Thursday, October 31, 2013

Sumner and Romer taught me all I need to know to prove anything

To prove fake causation select an unrepresentative sample. These two like to talk about what happens to specific examples of the economy, out of context, and thus learned much from the Great Depression.

So, easy to fact check, go to the NBER macro history and extract a true representative sample and find out what really caused the GD. I go there and think to myself, I have to set up my graphing and statistics software and I don't get paid, so screw it, I will pester a paid economist to do the work they are supposed to be doing.

But, I can do it in my head, and I have looked over hundreds of time series of the GD, and most of the changes happening in the spring of 1933 are most likely related to cheap energy.

When the Great Depression Hit the Oil Industry
The global oil industry faced a classic squeeze in the spring of 1933: falling prices and expanding supply.
This brutal dynamic would exacerbate the international tension and economic havoc already roiling the world's markets during the Great Depression. And it would help set the stage for a century of energy politics.

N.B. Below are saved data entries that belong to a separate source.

Lemma clean_same s s' : au_tokens s' = au_tokens s -> clean s s'.
Proof. intros E tid t H1 H2. congruence. Qed.
Lemma clean_opened env userId u s s1 s' : au_tokens s1 = au_tokens s -> sessionOpened env userId s1 s' ->
  au_users s1 !! userId = Some u -> us_banned u = false -> clean s s'.
Proof.
  intros E (t & Hf & _ & <- & _ & _ & Ht & Hu & _) Eu Hb tid t' H1 H2. rewrite Ht in H1.
  destruct (decide (tid = ae_tokenId env)) as [->|Hne].
  - rewrite lookup_insert_eq in H1. injection H1 as <-. exists u. by rewrite Hu.
  - rewrite lookup_insert_ne in H1 by done. congruence.
Qed.
Lemma spent_opened env userId tid s s' : sessionOpened env userId s s' -> spent tid s -> spent tid s'.
Proof.
  intros (t & Hf & _ & _ & _ & _ & Ht & _) (t' & H1 & H2). exists t'. rewrite Ht, lookup_insert_ne; [done|congruence].
Qed.
Lemma spent_issue env userId role staff tid : preserves (spent tid) (issueTokens (R:=R) env userId role staff).
Proof.
  intros s r s' H Hs. apply issueTokens_cases in H as [(e & _ & ->)|[_ H]]; [done|by eapply spent_opened].
Qed.
Lemma sessions_spent {A} tid (m : M (AuthStore R) A) : keeps sessions m -> preserves (spent tid) m.
Proof. intros Hm s r s' H Hs. pose proof (keeps_eq _ _ _ _ _ Hm H) as [= E _]. unfold spent. by rewrite E. Qed.
Lemma newUser_tokens env u : keeps (fun s => au_tokens s) (newUser (R:=R) env u).
Proof.
  intros x. unfold newUser. apply preserves_bind; [auto with preserves|intros t].
  apply preserves_bind; [auto with preserves|intros _]. by apply preserves_modify.
Qed.
Lemma tokens_spent {A} tid (m : M (AuthStore R) A) : keeps (fun s => au_tokens s) m -> preserves (spent tid) m.
Proof. intros Hm s r s' H Hs. pose proof (keeps_eq _ _ _ _ _ Hm H) as E. unfold spent. simpl in E. by rewrite E. Qed.
Lemma revoke_spent tid id : preserves (spent tid) (revokeToken (R:=R) id).
Proof.
  intros s r s' H (t & H1 & H2). unfold revokeToken in H. rewrite get_bind in H.
  destruct (au_tokens s !! id) as [t'|] eqn:E; [|injection H as _ <-; by exists t].
  cbn [from_option_or] in H. rewrite ret_bind in H. injection H as _ <-. unfold spent. simpl.
  destruct (decide (tid = id)) as [->|Hne]; [rewrite lookup_insert_eq; by exists (revoked t')|].
  rewrite lookup_insert_ne by done. by exists t.
Qed.

(** ** The handlers *)
Lemma findUser_Some p users id u : findUser p users = Some (id, u) -> users !! id = Some u /\ p u = true.
Proof. intros [H%list_elem_of_In%elem_of_map_to_list Hp]%find_some. done. Qed.
Lemma login_tail {A} env id role staff (k : Tokens -> A) s s1 r s' u :
  (tokens ← issueTokens env id role staff; mret (k tokens)) s1 = (r, s') -> au_tokens s1 = au_tokens s ->
  au_users s1 !! id = Some u -> us_banned u = false -> clean s s'.
Proof.
  intros H E Eu Hb. rewrite bind_run in H. destruct (issueTokens env id role staff s1) as [[p|e] s2] eqn:Ei;
    injection H as _ <-; apply issueTokens_cases in Ei as [(x & Hx & ->)|[_ Ho]]; try done;
    [exact (clean_opened _ _ _ _ _ _ E Ho Eu Hb)|by apply clean_same|exact (clean_opened _ _ _ _ _ _ E Ho Eu Hb)].
Qed.
Lemma newUser_user env u s r s' : newUser (R:=R) env u s = (r, s') ->
  au_tokens s' = au_tokens s /\ (r = Ok tt -> au_users s' !! ae_userId env = Some u).
Proof.
  unfold newUser. rewrite get_bind, require_bind. destruct (au_users s !! ae_userId env); intros [= <- <-]; [done|].
  split; [done|]. intros _. cbn. by rewrite lookup_insert_eq.
Qed.

Lemma login_clean env phone otp s r s' : verifyOtpAndLogin env phone otp s = (r, s') -> clean s s'.
Proof.
  unfold verifyOtpAndLogin. intros H. rewrite bind_run in H. destruct (verifyPhoneOtp env phone otp s) as [[[]|e] s1] eqn:Ev;
    pose proof (keeps_eq _ _ _ _ _ (verifyPhoneOtp_sessions _ _ _) Ev) as [= Et Eu]; [|injection H as _ <-; by apply clean_same].
  rewrite get_bind in H. destruct (userByPhone phone (au_users s1)) as [[id u]|] eqn:Ef;
    [|injection H as _ <-; by apply clean_same]. apply findUser_Some in Ef as [Hu _].
  rewrite require_bind in H. destruct (us_banned u) eqn:Eb; [injection H as _ <-; by apply clean_same|].
  exact (login_tail _ _ _ _ _ _ _ _ _ _ H Et Hu Eb).
Qed.
Lemma register_clean env phone name email s r s' : register env phone name email s = (r, s') -> clean s s'.
Proof.
  unfold register. intros H. rewrite get_bind, require_bind in H.
  destruct (recentlyVerified _ _ _); [|injection H as _ <-; by apply clean_same]. rewrite require_bind in H.
  destruct (userByPhone _ _); [injection H as _ <-; by apply clean_same|]. rewrite bind_run in H.
  destruct (newUser env _ s) as [[[]|e] s1] eqn:En; apply newUser_user in En as [Et Hu];
    [|injection H as _ <-; by apply clean_same]. by eapply login_tail; [exact H|exact Et|by apply Hu|].
Qed.
Lemma registerVendor_clean env dto s r s' : registerVendor env dto s = (r, s') -> clean s s'.
Proof.
  unfold registerVendor. intros H. rewrite get_bind, require_bind in H.
  destruct (recentlyVerified _ _ _); [|injection H as _ <-; by apply clean_same]. rewrite require_bind in H.
  destruct (userByPhone _ _); [injection H as _ <-; by apply clean_same|]. rewrite bind_run in H.
  destruct (transaction _ s) as [[[]|e] s1] eqn:En;
    [|apply transaction_Throw in En as [-> _]; injection H as _ <-; by apply clean_same].
  apply transaction_Ok, bind_Ok in En as ([] & s2 & En & E). apply newUser_user in En as [Et Hu].
  rewrite get_bind, require_bind in E. destruct (au_vendors s2 !! _); [done|]. injection E as <-.
  by eapply login_tail; [exact H|exact Et|by apply Hu|].
Qed.
Lemma adminLogin_clean env email password s r s' : adminLogin env email password s = (r, s') -> clean s s'.
Proof.
  unfold adminLogin. intros H. rewrite get_bind in H.
  destruct (findUser _ (au_users s)) as [[id u]|] eqn:Ef; [|injection H as _ <-; by apply clean_same].
  apply findUser_Some in Ef as [Hu _]. cbn [from_option_or] in H. rewrite ret_bind in H.
  destruct (truthy (us_passwordHash u)); [|injection H as _ <-; by apply clean_same].
  cbn [from_option_or] in H. rewrite ret_bind, require_bind in H.
  destruct (compareSync _ _); [|injection H as _ <-; by apply clean_same]. rewrite require_bind in H.
  destruct (us_banned u) eqn:Eb; [injection H as _ <-; by apply clean_same|]. exact (login_tail _ _ _ _ _ _ _ _ _ _ H eq_refl Hu Eb).
Qed.
Lemma socialLogin_clean env known email link created s r s' :
  (forall u, us_banned (link u) = us_banned u) -> us_banned created = false ->
  socialLogin env known email link created s = (r, s') -> clean s s'.
Proof.
  intros Hl Hc H. unfold socialLogin in H. rewrite get_bind in H. destruct (findUser known (au_users s)) as [[id u]|] eqn:Ef.
  - apply findUser_Some in Ef as [Hu _]. rewrite require_bind in H.
    destruct (us_banned u) eqn:Eb; [injection H as _ <-; by apply clean_same|]. exact (login_tail _ _ _ _ _ _ _ _ _ _ H eq_refl Hu Eb).
  - destruct (truthy email ≫= _) as [[id u]|] eqn:Ee.
    + rewrite require_bind in H. destruct (us_banned u) eqn:Eb; [injection H as _ <-; by apply clean_same|].
      rewrite bind_run, modify_run in H. eapply login_tail; [exact H|done|cbn; by rewrite lookup_insert_eq|by rewrite Hl].
    + rewrite bind_run in H. destruct (newUser env created s) as [[[]|e] s1] eqn:En; apply newUser_user in En as [Et Hu];
        [|injection H as _ <-; by apply clean_same]. by eapply login_tail; [exact H|exact Et|by apply Hu|].
Qed.
Lemma revoke_clean id s r s' : revokeToken (R:=R) id s = (r, s') -> clean s s' /\ au_users s' = au_users s.
Proof.
  unfold revokeToken. rewrite get_bind. destruct (au_tokens s !! id) as [t'|] eqn:E; intros H.
  - cbn [from_option_or] in H. rewrite ret_bind in H. injection H as _ <-. split; [|done].
    intros tid t H1 H2. cbn in H1. rewrite lookup_insert_ne in H1 by congruence. congruence.
  - injection H as _ <-. split; [by apply clean_same|done].
Qed.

The world's oil producers blamed the U.S.
"In all the oil fields outside America, restriction of output is being enforced," the Economist wrote. But in the U.S., "the twin evils of over-production and illegal production" were preventing efforts to maintain prices.
Several American states mandated reduced pumping, and some operators' associations agreed to scale back. Other independent producers ignored restrictions, and in states where these producers were politically powerful, governments refused to act. Some oilfield producers pumped more to sustain their revenue, but they only triggered price collapses.
In 1932, U.S. heavy crude oil averaged 87 cents per barrel (about $12 today), and light crude averaged 82 cents. By spring 1933, heavy crude had fallen to 44 cents and light crude to 66 cents. Then the bottom fell out.

And, I might add, the continual, non stop road building the nation was doing added greatly to the utility of gas, as did the near complete expansion of boradcast networks.

So here is the complete theory:

In 1927, Hoover regulated the airwaves too soon and caused agglomeration of the broadcast industry before the transportation network was ready.  Roads became instantly clogged. The liquidity of radio broadcasting was an order of magnitude faster than the liquidity of money.  Roads 2 years behind radio, cities simply became parking lots, depression, low prices everywhere.  But everyone who cared knew the problem, that is why they built roads, standardized traffic systems continually, they knew what they were racing.

So, submit me to the test. Romer claims the wonders of gold caused us to buy light trucks in 1934. I have a a speculative bet, though I have glanced at the data. I bet that Romer must also explain how the wonders of gold caused us to sell  railroads simultaneously.